Napoli: Spartito da Ripercorrere, Verso l’Ingiustizia
Il Napoli ha sempre rappresentato non solo una squadra di calcio, ma un movimento, un’emozione palpabile che va oltre il rettangolo verde. Ogni tifoso, ogni partita, ogni vittoria e ogni sconfitta sono una parte di un racconto intriso di passione e resilienza. Ecco perché le recenti dichiarazioni di Giovanni Malagò, che conferma la sua candidatura alla presidenza della FIGC, non possono passare inosservate. Perché dietro a questo annuncio si nasconde, ancora una volta, un sentimento di disparità e ingiustizia che colpisce il Napoli.
Malagò non è solo un capo di un ente sportivo, ma un simbolo di un sistema che sembra avere un occhio di riguardo per alcune realtà calcistiche, ben più “forti” di altre. I tifosi del Napoli, storicamente in prima linea nella lotta contro queste ingiustizie, vedono in questa elezione l’ennesima conferma di un’assenza di equità. In un campionato dove le disparità economiche e di trattamento sono evidenti, è il Sud a pagare il prezzo più alto.

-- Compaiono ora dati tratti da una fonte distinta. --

Lemma foldl_Zadd_acc (l : list Z) (a : Z) :
  foldl Z.add a l = (a + sigmaZ l)%Z.
Proof.
  revert a. induction l as [|x l IH]; intros a; simpl.
  - lia.
  - rewrite IH. lia.
Qed.

Lemma sumZ_sigmaZ (l : list Z) : sumZ l = sigmaZ l.
Proof. unfold sumZ. now rewrite foldl_Zadd_acc. Qed.

(** ** Scoring engine *)

Lemma score_all_none scoring steps :
  foldl (fun acc step =>
           df ← acc;
           score_category scoring (fst (fst step)) (snd (fst step)) (snd step) df)
        None steps = None.
Proof. induction steps as [|st steps IH]; [reflexivity | exact IH]. Qed.

Lemma score_then_spec {B : Type} scoring steps (k : Frame -> option B) df :
  score_then scoring steps k df = score_all scoring steps df ≫= k.
Proof.
  revert df. induction steps as [|st steps IH]; intros df; [reflexivity|].
  cbn [score_then]. unfold score_all. cbn [foldl]. cbn [mbind option_bind].
  destruct (score_category scoring st.1.1 st.1.2 st.2 df) as [df'|].
  - cbn [mbind option_bind]. rewrite IH. reflexivity.
  - cbn [mbind option_bind]. rewrite score_all_none. reflexivity.
Qed.

Lemma with_lit_nonempty name v df :
  size (columns df) <> 0%nat ->
  with_lit name v df = with_column name (lit df v) df.
Proof.
  intros H. unfold with_lit. destruct (decide (size (columns df) = 0%nat));
    [contradiction | reflexivity].
Qed.

Lemma size_lookup_nonempty (m : gmap string column) k c :
  m !! k = Some c -> size m <> 0%nat.
Proof.
  intros Hk Hs. apply map_size_empty_iff in Hs. subst m.
  rewrite lookup_empty in Hk. discriminate Hk.
Qed.

Lemma with_column_nonempty name c df :
  size (columns (with_column name c df)) <> 0%nat.
Proof.
  apply (size_lookup_nonempty _ name c). cbn [columns with_column].
  apply lookup_insert_eq.
Qed.

Lemma score_category_spec scoring cat dflt out df :
  size (columns df) <> 0%nat ->
  score_category scoring cat dflt out df
  = (c ← category_column scoring df (cat, dflt); Some (with_column out c df)).
Proof.
  intros Hne. unfold score_category, category_column. cbn [fst snd].
  destruct (columns df !! cat) as [c|]; [reflexivity|].
  rewrite with_lit_nonempty by exact Hne. reflexivity.
Qed.

Lemma category_column_ext scoring df df' cw :
  height df = height df' ->
  columns df !! fst cw = columns df' !! fst cw ->
  category_column scoring df cw = category_column scoring df' cw.
Proof.
  intros Hh Hc. unfold category_column, lit. rewrite Hc, Hh. reflexivity.
Qed.

Lemma step_outputs_ext scoring df df' steps :
  height df = height df' ->
  (forall st, st ∈ steps ->
     columns df !! fst (fst st) = columns df' !! fst (fst st)) ->
  step_outputs scoring df steps = step_outputs scoring df' steps.
Proof.
  intros Hh. unfold step_outputs.
  induction steps as [|st steps IH]; intros Hc; [reflexivity|].
  cbn [mapM].
  rewrite (category_column_ext scoring df df' (fst st)) by
    (try exact Hh; apply Hc; apply elem_of_cons; now left).
  rewrite IH; [reflexivity|].
  intros st' Hin. apply Hc. apply elem_of_cons. now right.
Qed.

(** The ten blocks write the columns [step_outputs] computes on the frame
    they start from: no block writes a column a later block reads. *)
Lemma score_all_spec scoring steps :
  (forall st st', st ∈ steps -> st' ∈ steps -> snd st <> fst (fst st')) ->
  forall df, size (columns df) <> 0%nat ->
  score_all scoring steps df
  = (outs ← step_outputs scoring df steps;
     Some {| height := height df;
             columns := insert_all outs (columns df) |}).
Proof.
  induction steps as [|st steps IH]; intros Hsep df Hne.
  - destruct df; reflexivity.
  - unfold score_all. cbn [foldl mbind option_bind].
    rewrite score_category_spec by exact Hne.
    unfold step_outputs. cbn [mapM].
    replace (st.1.1, st.1.2) with (st.1) by (destruct st as [[? ?] ?]; reflexivity).
    destruct (category_column scoring df st.1) as [c|] eqn:Hc.
    + cbn [mbind option_bind].
      fold (score_all scoring steps (with_column st.2 c df)).
      rewrite IH.
      * fold (step_outputs scoring (with_column st.2 c df) steps).
        fold (step_outputs scoring df steps).
        rewrite (step_outputs_ext scoring (with_column st.2 c df) df).
        -- destruct (step_outputs scoring df steps) as [outs|]; reflexivity.
        -- reflexivity.
        -- intros st' Hin. cbn [columns with_column].
           apply lookup_insert_ne. apply Hsep; apply elem_of_cons;
             [now left | now right].
      * intros a b Ha Hb. apply Hsep; apply elem_of_cons; now right.
      * apply with_column_nonempty.
    + cbn [mbind option_bind]. apply score_all_none.
Qed.

Lemma scoring_steps_separate :
  forall st st', st ∈ scoring_steps -> st' ∈ scoring_steps ->
                 snd st <> fst (fst st').
Proof.
  intros st st' H H'. unfold scoring_steps in *.
  repeat (apply elem_of_cons in H as [-> | H]);
    try (inversion H; fail);
    repeat (apply elem_of_cons in H' as [-> | H']);
    try (inversion H'; fail); discriminate.
Qed.

Lemma with_initial_points_nonempty df :
  size (columns (with_initial_points df)) <> 0%nat.
Proof.
  unfold with_initial_points.
  destruct (columns df !! "fantasy_points") as [c|] eqn:Hc.
  - exact (size_lookup_nonempty _ _ _ Hc).
  - unfold with_lit. destruct (decide (size (columns df) = 0%nat)).
    + cbn [columns]. rewrite map_size_singleton. discriminate.
    + apply with_column_nonempty.
Qed.

Lemma step_outputs_names scoring df steps outs :
  step_outputs scoring df steps = Some outs ->
  Forall2 (fun st oc => fst oc = snd st
                        /\ category_column scoring df (fst st) = Some (snd oc))
          steps outs.
Proof.
  unfold step_outputs. revert outs.
  induction steps as [|st steps IH]; intros outs H.
  - injection H as <-. constructor.
  - cbn [mapM] in H.
    destruct (category_column scoring df st.1) as [c|] eqn:Hc;
      [|discriminate H].
    cbn [mbind option_bind] in H.
    destruct (mapM _ steps) as [outs'|] eqn:Hm; [|discriminate H].
    injection H as <-. constructor; [split; [reflexivity | exact Hc]|].
    now apply IH.
Qed.

Lemma calculate_fantasy_points_score_then scoring df :
  calculate_fantasy_points scoring df
  = score_then scoring scoring_steps sum_points (with_initial_points df).
Proof. reflexivity. Qed.

Lemma sum_columns_none (cs : list column) :
  foldl (fun acc c => a ← acc; add_columns a c) None cs = None.
Proof. induction cs as [|c cs IH]; [reflexivity | exact IH]. Qed.

(** The last statement on a frame that holds the ten point columns. *)
Lemma sum_points_spec (outs : list (string * column)) (df : Frame) :
  map fst outs = map snd scoring_steps ->
  sum_points {| height := height df; columns := insert_all outs (columns df) |}
  = (total ← sum_columns (map snd outs);
     Some {| height := height df;
             columns := <["fantasy_points" := total]>
                          (insert_all outs (columns df)) |}).
Proof.
  intros Hnames. unfold scoring_steps in Hnames. cbn [map snd] in Hnames.
  do 10 (destruct outs as [|[? ?] outs]; [discriminate Hnames|];
         cbn [map fst] in Hnames;
         injection Hnames as -> Hnames).
  destruct outs; [clear Hnames | discriminate Hnames].
  unfold sum_points, col, insert_all.
  cbn [foldl fst snd columns height map].
  repeat (first [ rewrite lookup_insert_eq
                | rewrite lookup_insert_ne by discriminate ];
          cbn [mbind option_bind]).
  unfold sum_columns. cbn [foldl mbind option_bind].
  repeat match goal with
         | |- context [add_columns ?a ?b] =>
             destruct (add_columns a b); cbn [mbind option_bind];
             [| reflexivity]
         end.
  reflexivity.
Qed.

(** The result of scoring in closed form. *)
Lemma calculate_fantasy_points_columns scoring df :
  calculate_fantasy_points scoring df
  = (cols ← scored_columns scoring (with_initial_points df);
     Some {| height := height (with_initial_points df); columns := cols |}).
Proof.
  rewrite calculate_fantasy_points_score_then, score_then_spec.
  rewrite (score_all_spec scoring scoring_steps scoring_steps_separate)
    by apply with_initial_points_nonempty.
  unfold scored_columns.
  destruct (step_outputs scoring (with_initial_points df) scoring_steps)
    as [outs|] eqn:Houts; [|reflexivity].
  cbn [mbind option_bind].
  rewrite sum_points_spec.
  - destruct (sum_columns (map snd outs)); reflexivity.
  - apply step_outputs_names in Houts. clear -Houts.
    induction Houts as [|st oc steps outs [Hn _] _ IH]; [reflexivity|].
    cbn [map]. now rewrite Hn, IH.
Qed.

Ma che ne sarà del Napoli sotto la guida di un presidente FIGC che non ha mai mostrato una particolare inclinaizone a proteggere gli interessi delle squadre meridionali? Che spazio verrà riservato alle esigenze dei tifosi partenopei, da sempre battaglieri e fieri di difendere i colori della loro città? L’impressione è che ci si trovi di fronte a un muro che, lentamente, sta erigendo una divisione sempre più netta tra Nord e Sud.
Le dichiarazioni di Malagò, “Lo avevo detto e sono stato di parola”, sembrano quasi una beffa per i tifosi che non vedono nel suo annuncio un cambiamento positivo. La figura del presidente della FIGC è cruciale non solo per le dinamiche interne, ma soprattutto per il modo in cui viene percepita l’intera atmosfera del calcio italiano. Le scelte fatte a Roma si ripercuotono in ogni stadio, e in particolare a Napoli, dove la passione è travolgente e i tifosi si sentono spesso trascurati.
Ciò emerge chiaramente anche dalle parole e dalle azioni di alcuni dirigenti, come Marotta della Juventus, che sembrano avere un’agenda nascosta, avvantaggiata dalle decisioni della federazione. L’Inter, in questo contesto, ha trovato un alleato in questa sorta di “cartello” che si è andato a creare bensì a danno di club storici come il Napoli. Ci si chiede, giustamente, se sia ora di alzare la voce anche verso questi leader, piuttosto che subire passivamente.
Il Napoli non è solo una “provincia” nel grande balletto del calcio italiano. È un simbolo, un orgoglio collettivo che non può e non deve essere messo ai margini. E i suoi tifosi, che animano il Maradona con una passione indescrivibile, non devono accettare questa situazione. Il “Napoli contro il sistema” è un sentimento che risuona forte nei cuori dei partenopei, che si sentono parte di una battaglia ben più grande.
Tuttavia, è fondamentale non perdere di vista il vero obiettivo: combattere per i propri diritti, per un campionato giusto, equo e rispettoso delle diverse anime del calcio italiano. La candidatura di Malagò non deve essere vista solo come un problema, ma come un’occasione per rimettere in discussione il potere di un sistema che ha fin troppo trascurato i bisogni del Napoli.
In chiusura, ci ritroviamo a riflettere se la nostra voce basta. Dobbiamo continuare a farci sentire, a cercare giustizia in un mondo dove le disuguaglianze sembrano contare più dei meriti sportivi. La lotta è lunga, ma, come ci ha insegnato la storia del Napoli, la perseveranza e la passione possono portare a risultati straordinari. È ora di unirsi e far sentire il nostro grido: per un calcio migliore, più giusto e soprattutto per il nostro Napoli!